Their collective average growth rate from 2001 to 2009 was 11.2 percent, a “very significant” number, the study notes, while also observing that during the same period there was a “very modest increase in disposable per capita income in most donor countries.”

Moreover, the five agencies also get the major share of money donated to U.N. aid agencies (excluding the U.N. Secretariat and peace-keeping operations): according to the study, which cites U.N. official sources to set the amount at about 70.5 percent of a development funding in 2008.

Most of the cost burden for the five studied agencies is born disproportionately by the top ten donor countries on the U.N. roster, led by the U.S.

Yet paradoxically, the study suggests, one reason for the huge piles of cash outstanding at the agencies may be the fact that neither the agencies themselves, nor their governing executive boards, have as much control over their spending as they used to.

That is because an increasing percentage of the donor money is earmarked for specific projects by the country or government agency that gives the funds, meaning it cannot be diverted to other uses, or spent as the agency itself may see fit.
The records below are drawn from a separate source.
(** [Utilisateur.findOne({ where: { email } })] *)
Definition trouverParEmail (email : string) (bd : BD) : option (string * Utilisateur.t) :=
  head (filter (λ p, Utilisateur.email p.2 = email) (map_to_list (utilisateurs bd))).

(** [Utilisateur.create(donnees)]: the primary key [id] and the creation
    date come from the column defaults; the insertion is refused ([None],
    an exception in the source) when the key or the unique [email] is
    already taken. *)
Definition creer (id : string) (maintenant : Z)
    (email nom_affichage mot_de_passe_hash : string) (bd : BD)
    : option (Utilisateur.t * BD) :=
  match utilisateurs bd !! id, trouverParEmail email bd with
  | None, None =>
      let u := Utilisateur.Build email nom_affichage mot_de_passe_hash
                 maintenant true 0 in
      Some (u, avec_utilisateurs (InsertUtilisateur id)
                 (<[id := u]> (utilisateurs bd)) bd)
  | _, _ => None
  end.

(** [Utilisateur.findByPk(id, { attributes: { exclude: [...] } })] *)
Definition trouverParId (id : string) (bd : BD) : option Profil :=
  u ← utilisateurs bd !! id;
  Some (MkProfil id (Utilisateur.email u) (Utilisateur.nom_affichage u)
          (Utilisateur.date_creation u) (Utilisateur.actif u)
          (Utilisateur.tentatives_echec u)).

Definition trouverParIdAvecMotDePasse (id : string) (bd : BD) : option Utilisateur.t :=
  utilisateurs bd !! id.

Definition mettreAJour (id nom_affichage : string) (bd : BD) : option Profil * BD :=
  let bd' :=
    avec_utilisateurs (UpdateUtilisateur id)
      (alter (λ u, Utilisateur.Build (Utilisateur.email u) nom_affichage
                     (Utilisateur.mot_de_passe_hash u)
                     (Utilisateur.date_creation u) (Utilisateur.actif u)
                     (Utilisateur.tentatives_echec u)) id (utilisateurs bd)) bd in
  (trouverParId id bd', bd').

Definition mettreAJourMotDePasse (id motDePasseHash : string) (bd : BD) : BD :=
  avec_utilisateurs (UpdateUtilisateur id)
    (alter (Utilisateur.avec_mot_de_passe_hash motDePasseHash) id (utilisateurs bd)) bd.

(** [Utilisateur.increment('tentatives_echec', { where: { id } })] *)
Definition incrementerTentativesEchec (id : string) (bd : BD) : BD :=
  avec_utilisateurs (UpdateUtilisateur id)
    (alter (λ u, Utilisateur.avec_tentatives_echec (Utilisateur.tentatives_echec u + 1) u)
       id (utilisateurs bd)) bd.

Definition reinitialiserTentativesEchec (id : string) (bd : BD) : BD :=
  avec_utilisateurs (UpdateUtilisateur id)
    (alter (Utilisateur.avec_tentatives_echec 0) id (utilisateurs bd)) bd.

End utilisateurRepository.

Module listeRepository.

(** [Liste.create(donnees)]; the foreign key [utilisateur_id] must name a
    stored user. *)
Definition creer (id : string) (donnees : Liste.t) (bd : BD) : option BD :=
  match listes bd !! id, utilisateurs bd !! Liste.utilisateur_id donnees with
  | None, Some _ =>
      Some (avec_listes (InsertListe id) (<[id := donnees]> (listes bd)) bd)
  | _, _ => None
  end.

Definition trouverParId (id : string) (bd : BD) : option Liste.t :=
  listes bd !! id.

(** The fields of a partial update of a list. *)
Record Donnees := MkDonnees {
  nom : option string;
  couleur : option string;
  ordre : option Z
}.

Definition appliquer (d : Donnees) (l : Liste.t) : Liste.t :=
  Liste.Build (default (Liste.nom l) (nom d)) (default (Liste.couleur l) (couleur d))
    (default (Liste.ordre l) (ordre d)) (Liste.utilisateur_id l).

Definition mettreAJour (id : string) (d : Donnees) (bd : BD) : option Liste.t * BD :=
  let bd' := avec_listes (UpdateListe id) (alter (appliquer d) id (listes bd)) bd in
  (trouverParId id bd', bd').

(** [Liste.destroy({ where: { id } })]; the foreign key of [taches] is
    declared [ON DELETE SET NULL]. *)
Definition supprimer (id : string) (bd : BD) : BD :=
  MkBD (utilisateurs bd) (delete id (listes bd))
    ((λ t, if decide (Tache.liste_id t = Some id)
           then Tache.avec_liste_id None t else t) <$> taches bd)
    (historique bd) (journal bd ++ [DeleteListe id]).

End listeRepository.

Module tacheRepository.

(** The row joined with [{ model: Liste, as: 'liste',
    attributes: ['id', 'nom', 'couleur'] }]. *)
Definition instance (bd : BD) (id : string) (t : Tache.t) : TacheInstance :=
  MkTacheInstance id t
    (l ← Tache.liste_id t;
     r ← listes bd !! l;
     Some (MkListeResume l (Liste.nom r) (Liste.couleur r))).

Definition instances (bd : BD) : list TacheInstance :=
  (λ p, instance bd p.1 p.2) <$> map_to_list (taches bd).

(** [Tache.create(donnees)]; the foreign key [utilisateur_id] must name a
    stored user. *)
Definition creer (id : string) (donnees : Tache.t) (bd : BD) : option BD :=
  match taches bd !! id, utilisateurs bd !! Tache.utilisateur_id donnees with
  | None, Some _ =>
      Some (avec_taches (InsertTache id) (<[id := donnees]> (taches bd)) bd)
  | _, _ => None
  end.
Such earmarked funds, as the agencies themselves told Fox News, can often require spending over several years, leading to the pileup of unspent cash.

The study also notes that “earmarked contributions come with restrictions, reducing flexibility in the use of funds.” Translation: the money can only go where the donor wants it spent, which can clog the aid pipeline and also mean that help is not going where it is most desperately needed.

At UNICEF, for example, the study notes that “As a result of the increasing share of earmarked contributions,” the agency’s medium-term strategic plan “today sets priorities for only one-third of total expenditures.”In the case of the UNHCR, the study notes, “detailed accounts confirm that no significant funding goes to countries and programs that have not received substantial earmarked contributions.”

It’s also possible, according to the study, that U.N. agencies are biting off more in the way of funding than they can chew. At the end of 2009, for example, the study notes that roughly one-fifth of the staff positions at UNICEF were vacant, and “in many field offices and headquarters divisions, the vacancy rates were more than 30%.”

“These high vacancy rates,” the study said, “adversely affect the capacity of UNICEF to implement the planned activities.”